Défini par Coline Pavot, responsable de la recherche investissement responsable pour La Financière de L’Échiquier comme "la colonne vertébrale de plusieurs réglementations", le concept de double matérialité s’inscrit dans le cadre de la réglementation CSRD, qui vient "encadrer le reporting extra-financier des entreprises", mais aussi dans celui de la réglementation SFDR, qui exige "de la transparence de la part des sociétés à l’égard des investisseurs."

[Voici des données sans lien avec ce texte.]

(** The light client does not tie the voters to the validators.  Verifying
    the next header compares its validators with the ones the trusted header
    announces, but commits are counted over the voters, and these are taken from
    the new header itself: a header signed by a single made-up voter, whose key
    is not a validator's, is accepted, and the block passes [ValidateBasic].
    Nor are the weights of the voters part of any hash: with the same voters and
    other weights a commit signed by one voter of three is accepted that the
    true weights reject. *)
Theorem light_voters_forged :
  voters_wf my_voters /\ Forall (fun v => vPubKey v ∉ (vPubKey <$> Validators real_validators)) (Voters my_voters) /\
  @LightBlock_ValidateBasic toy_crypto toy_time toy_wrappers [7]
    (mkLightBlock (Some forged_header) (Some real_validators) (Some my_voters)) = Ok tt /\
  @VerifyAdjacent toy_crypto toy_time toy_wrappers trusted_header forged_header real_validators my_voters 1000 200 10 = Ok tt /\
  voters_wf reweighted /\
  @VerifyAdjacent toy_crypto toy_time toy_wrappers trusted_header lonely_header real_validators reweighted 1000 200 10 = Ok tt /\
  @VerifyAdjacent toy_crypto toy_time toy_wrappers trusted_header lonely_header real_validators repeat_voters 1000 200 10 =
    Err (ErrInvalidHeader None).
Proof.
  split_and!; try (vm_compute; reflexivity).
  - constructor; [apply (bool_decide_unpack _); vm_compute; reflexivity|repeat constructor; done|by vm_compute|by left|by vm_compute].
  - apply (bool_decide_unpack _). vm_compute. reflexivity.
  - constructor; [apply (bool_decide_unpack _); vm_compute; reflexivity|repeat constructor; done|by vm_compute|by left|by vm_compute].
Qed.

(** ** Witnesses *)

Definition far_header : SignedHeader :=
  signed_by (header_at 9 150 repeat_voters real_validators real_validators) [Some 1; Some 2; Some 3].

Lemma nonadjacent_sound_witness :
  match sh_Commit far_header with
  | Some c => exists S, @backing toy_crypto toy_time [7] c repeat_voters S /\ Zsum (weights (Voters repeat_voters)) < 3 * Zsum (weights S)
  | None => False
  end.
Proof.
  refine (proj2 (proj2 (proj2 (proj2 (proj2 (proj2 (proj2 (proj2 (@nonadjacent_sound toy_crypto toy_time toy_wrappers
    (header_at 4 100 repeat_voters real_validators real_validators) None repeat_voters
    (header_at 9 150 repeat_voters real_validators real_validators)
    (commit_for (header_at 9 150 repeat_voters real_validators real_validators) [Some 1; Some 2; Some 3])
    real_validators repeat_voters 1000 200 10 (mkFraction 1 3) repeat_voters_wf _ _ _ _ _))))))))); vm_compute; done.
Defined.

Definition child_header : Header :=
  let h := sample_header None in
  mkHeader (h_Version h) (h_ChainID h) 6 200 (mkBlockID (@Header_Hash toy_crypto toy_time toy_wrappers h) (mkPartSetHeader 1 (replicate 32 2)))
    (h_LastCommitHash h) (h_DataHash h) (h_VotersHash h) (h_ValidatorsHash h) (h_NextValidatorsHash h) (h_ConsensusHash h) (h_AppHash h)
    (h_LastResultsHash h) (h_EvidenceHash h) (h_ProposerAddress h) 0 (h_Proof h).

Lemma backwards_unique_witness : same_header (sample_header None) (sample_header (Some [])).
Proof.
  refine (proj1 (@backwards_unique toy_crypto toy_time toy_wrappers toy_sha256_length toy_time_laws toy_wrapper_laws _ _ child_header _ _ _ _ _ _)).
  - apply (bool_decide_unpack _). vm_compute. reflexivity.
  - apply (bool_decide_unpack _). vm_compute. reflexivity.
  - vm_compute. discriminate.
  - assert (Hd : Forall (fun x => Forall (fun y => @sha256 toy_crypto x = @sha256 toy_crypto y -> x = y)
      (@header_inputs toy_crypto toy_time toy_wrappers (sample_header (Some []))))
      (@header_inputs toy_crypto toy_time toy_wrappers (sample_header None))) by (apply (bool_decide_unpack _); vm_compute; reflexivity).
    intros x y Hx Hy. exact (proj1 (Forall_forall _ _) (proj1 (Forall_forall _ _) Hd x Hx) y Hy).
  - vm_compute. reflexivity.
  - vm_compute. reflexivity.
Defined.

(** A chain whose voters change: block 9 shares none with block 4. *)
Definition chain_voters (height : Z) : list Z := [height; height + 1; height + 2].

Definition chain_block (height : Z) : LightBlock :=
  let voters := mkVoterSet ((fun n => mkValidator (replicate 20 n) (Some (PubKeyEd25519 (key_of n))) 1 1 0) <$> chain_voters height) 0 in
  mkLightBlock (Some (signed_by (header_at height (100 + height) voters real_validators real_validators) (Some <$> chain_voters height)))
    (Some real_validators) (Some voters).

Definition chain_source (turn : nat) (height : Z) : provider_answer := Found (chain_block height).

Definition chain_options : lightOptions := mkOptions 1000 200 10 (mkFraction 1 3).

Lemma skipping_ends_witness :
  exists t, @verifySkipping toy_crypto toy_time toy_wrappers 70 chain_options chain_source (chain_block 4) (chain_block 9) = Some (Ok t) /\
    length t = 6%nat /\ @linked toy_crypto toy_time toy_wrappers chain_options t.
Proof.
  destruct (@skipping_ends toy_crypto toy_time toy_wrappers chain_options chain_source (chain_block 4) (chain_block 9) 4 9) as (r & Hr & Hok);
    [by intros n h lb _ [= <-]|reflexivity|reflexivity|done|done|].
  change (Z.to_nat (2 * (9 - 4) * (9 - 4 + 2))) with 70%nat in Hr. destruct r as [t| |].
  - exists t. split; [exact Hr|]. split; [|exact (proj1 (Hok t eq_refl))]. vm_compute in Hr. injection Hr as <-. reflexivity.
  - exfalso. vm_compute in Hr. discriminate.
  - exfalso. vm_compute in Hr. discriminate.
Defined.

La mesure de la double matérialité

Si la mesure de la matérialité financière constitue un exercice commun pour les acteurs, celle de la matérialité d’impact demeure quant à elle plus complexe. "Concrètement, cela nécessite de mettre un prix sur des dommages qui sont commis à la nature. Par exemple, quel prix mettre sur une rivière qui a été polluée par une entreprise avec ses différents impacts sur la biodiversité", explique Coline Pavot, qui ajoute que le cadre réglementaire peut toutefois constituer un élément de réponse. "Les différentes réglementations ont pour objectif d’établir un socle de critères et d’indicateurs utilisés à la fois par les entreprises et par les investisseurs qui permettrait d’avoir un socle de reporting commun pour tous, et permettre la mesure de cette double matérialité".

À l'heure actuelle, la prise en compte de la double matérialité reste cependant "partielle", juge Coline Pavot. "Il y a même aujourd’hui des vents contraires qui s’opposent à l’intégration de cette notion de double matérialité avec différents travaux qui font encore cette promotion de la matérialité financière uniquement, comme ceux de l’ISSB".